Fit for Government Service: Mental Health Matters

Susan Doktor is a journalist and business strategist who hails from New York City. She writes on a wide range of topics, including workplace issues, finance, and government affairs.

Government jobs are as diverse as the people who perform them. From kindergarten teachers and tax assessors to forest management professionals and corrections officers, government workers touch and influence countless aspects of daily life. Normally, we wouldn’t toss them all together into one basket. But these aren’t normal times. And we are all in one thing together: we’re living through a global pandemic. 

In the wake of the coronavirus, employees in every sector are experiencing profound personal and professional changes, including unprecedented financial uncertainty. The US unemployment rate jumped to 14.7% this past spring, the highest level since the Great Depression. But those numbers may not represent the full picture. Part-time workers, people employed in the gig economy, and government workers who have been furloughed are among those who may not have been officially counted. According to Pew Research, the number of people employed in the government sector is smaller than it has been since 2001. And while many government job losses have been characterized as temporary, that sure isn’t how it feels for workers who haven’t seen a paycheck in months. 

Let’s Talk About Feelings for a Minute

The research is clear: the coronavirus crisis has taken a grave mental health toll on American workers. A recent survey by The Society for Human Resource Management (SHRM) reveals that between 22% and 35% of employees are reporting symptoms of depression. They express feeling exhausted and hopeless and they’re finding it more difficult to concentrate. Snacking is up and exercise is down. The study found certain demographic differences. For example, Gen Z employees appear more vulnerable than Baby Boomers and women seem to be suffering at a higher rate.
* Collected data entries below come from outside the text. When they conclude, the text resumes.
(** X28: [open] on Linux.  A path the cache does not hold, or holds as
    something that is not a file, gives [-ENOENT]; a file opened with a
    write access mode, the two low bits of the flags, gives [-ENOTSUP]; a
    file opened read-only succeeds. *)
Theorem open_on_linux (c : gmap string json) (path : string) (flags : Z) :
  (c !! path = None -> open linux c path flags = Ok (Some (-2))) /\
  (forall item (file : bool),
     c !! path = Some item -> has_key "file" item = Ok file ->
     open linux c path flags =
       Ok (if file
           then if Z.eqb (flags `mod` 4) 0 then None else Some (-95)
           else Some (-2))).
Proof.
  split.
  - intros Hc. unfold open. by rewrite get_item_by_path_None.
  - intros item file Hc Hf. unfold open.
    rewrite (get_item_by_path_Some c path item Hc).
    unfold is_file, data, rbind. rewrite Hc, Hf. destruct file; [|done].
    assert (H3 : Z.land flags (Z.lor (O_RDWR linux) (O_WRONLY linux))
                 = flags `mod` 4).
    { change (Z.lor (O_RDWR linux) (O_WRONLY linux)) with (Z.ones 2).
      by rewrite Z.land_ones by lia. }
    rewrite H3. cbn [negb]. by destruct (Z.eqb (flags `mod` 4) 0).
Qed.

Example rstrip_slashes :
  rstrip "/" "/" = "" /\ rstrip "/" "/docs//" = "/docs" /\
  rstrip "/" "/a/b" = "/a/b".
Proof. repeat split. Qed.

Lemma open_on_linux_witness :
  open linux {["/docs/report.txt" := report_item]} "/docs/report.txt" 32769
    = Ok (Some (-95)).
Proof.
  destruct (open_on_linux {["/docs/report.txt" := report_item]}
              "/docs/report.txt" 32769) as [_ H].
  apply (H report_item true); [apply lookup_singleton_eq | reflexivity].
Defined.
(** * FramerD: the incremental issue parser, the excerpt locator and the
      diagnostic assignment policy

    A shallow embedding of [parsing.ts], [excerpt-matching.ts] and of the
    diagnostic bookkeeping of [extension.ts], with the properties of the
    design document stated and settled against it. *)

From Stdlib Require Import ZArith NArith List String Ascii Bool Lia.
From stdpp Require Import base option list gmap strings pretty.
Import ListNotations.

Local Open Scope nat_scope.

(** ** JavaScript strings

    A JavaScript string is a sequence of UTF-16 code units.  Code units are
    kept as [N]; positions and lengths are [nat] where the source cannot make
    them negative and [Z] where it can. *)

Module Js.

Definition jsstring := list N.

(** ASCII literals of the source, as code units. *)
Definition js (s : string) : jsstring :=
  map N_of_ascii (list_ascii_of_string s).

Definition nl : N := 10%N.         (* \n *)
Definition dquote : N := 34%N.     (* straight double quote *)
Definition squote : N := 39%N.     (* straight single quote *)
Definition ldquote : N := 8220%N.  (* U+201C left double quotation mark *)
Definition rdquote : N := 8221%N.  (* U+201D right double quotation mark *)
Definition lsquote : N := 8216%N.  (* U+2018 left single quotation mark *)
Definition rsquote : N := 8217%N.  (* U+2019 right single quotation mark *)

(** [WhiteSpace] and [LineTerminator] of ECMAScript: what [trim] removes and
    what [\s] matches. *)
Definition isWhiteSpace (c : N) : bool :=
  ((9 <=? c) && (c <=? 13) || (c =? 32) || (c =? 160) || (c =? 5760)
   || (8192 <=? c) && (c <=? 8202) || (c =? 8232) || (c =? 8233)
   || (c =? 8239) || (c =? 8287) || (c =? 12288) || (c =? 65279))%N.

Definition isDigit (c : N) : bool := ((48 <=? c) && (c <=? 57))%N.

Definition anyChar (c : N) : bool := true.
Lemma compileConfig_get_witness :
  Obj.get "forceExclude"
    (compileConfig [("forceInclude", @nil string); ("forceExclude", [])]
                   [("forceExclude", ["aws-sdk"])])
  = match Obj.get "forceExclude" [("forceExclude", ["aws-sdk"])] with
    | Some v => Some v
    | None => Obj.get "forceExclude" [("forceInclude", @nil string); ("forceExclude", [])]
    end.
Proof.
  apply (compileConfig_get [("forceInclude", @nil string); ("forceExclude", [])]
           [("forceExclude", ["aws-sdk"])] "forceExclude").
  - repeat constructor; cbn; intuition discriminate.
  - repeat constructor; cbn; intuition discriminate.
Defined.

Lemma compileConfig_keys_witness :
  Obj.keys (compileConfig [("forceInclude", @nil string); ("forceExclude", [])]
                          [("level", ["debug"]); ("forceExclude", ["aws-sdk"])])
  = ["forceInclude"; "forceExclude"; "level"].
Proof.
  apply (compileConfig_keys [("forceInclude", @nil string); ("forceExclude", [])]
           [("level", ["debug"]); ("forceExclude", ["aws-sdk"])]).
  - reflexivity.
  - reflexivity.
  - repeat constructor; cbn; intuition discriminate.
  - repeat constructor; cbn; intuition discriminate.
Defined.

(** ** The sequence [getExternalModules] returns *)

Section Returned.

Variable env : Env.

(** A run that resolves some entries and returns has called the bundler
    and returns what the filter stage makes of its graph. *)
Lemma getExternalModules_filter_stage
  (sls : Serverless) (config : Config) (layerRefName : string)
  (entries mods : list string) :
  outcome (resolvedEntries env sls layerRefName) = Resolved entries ->
  entries <> [] ->
  outcome (getExternalModules env sls config layerRefName) = Resolved mods ->
  exists modules result,
    esbuild_build env (build_options env sls entries modules) = inr result
    /\ mods = filterStage env config (rawSpecifiers result).
Proof.
  unfold getExternalModules.
  destruct (resolvedEntries env sls layerRefName) as [t o].
  cbn [outcome snd]. intros -> Hne. rewrite bind_resolved. cbn [outcome snd].
  destruct entries as [|x xs]; [congruence|]. cbn [List.length Nat.eqb]. intros H.
  destruct (match truthy (custom_plugins (esbuildConfig_of sls)) with
            | Some pluginFile => load_plugins env pluginFile
            | None => ret (Some [])
            end) as [t1 [[modules|]|e]]; try (cbn in H; discriminate).
  rewrite bind_resolved in H. cbn [outcome snd] in H.
  unfold esbuild_build_async in H.
  destruct (esbuild_build env (build_options env sls (x :: xs) modules))
    as [e|result] eqn:Eb; [cbn in H; discriminate|].
  cbn in H. injection H as <-. exists modules, result. split; [exact Eb | reflexivity].
Qed.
But these differences may be accounted for, in part, by younger workers and women generally feeling more comfortable talking about feelings—particularly sadness—than other groups. In addition, employees who live with someone considered part of a vulnerable population, for example, an elderly parent, are showing greater signs of stress than others.

Why Are We Feeling This Way?

Two powerful stressors that have long been established as contributing to mental health problems are present in abundance as we navigate the global pandemic. The first is financial strain. Barely 40% of American households have enough savings to cover even a $1000 emergency. Fewer still have the resources to see them through a six-month crisis like the one we’re experiencing. Even those workers who were fortunate enough not to lose their jobs, be furloughed, or have their hours cut may be living with someone who wasn’t so fortunate. COVID-19, not surprisingly, immediately threw countless families’ finances into disarray. Sleepless nights spent worrying about finances and, in many cases, the struggle to put nutritious food on the table have further diminished many employees’ ability to cope with the crisis and have affected not just our mental health, but also our physical well-being. 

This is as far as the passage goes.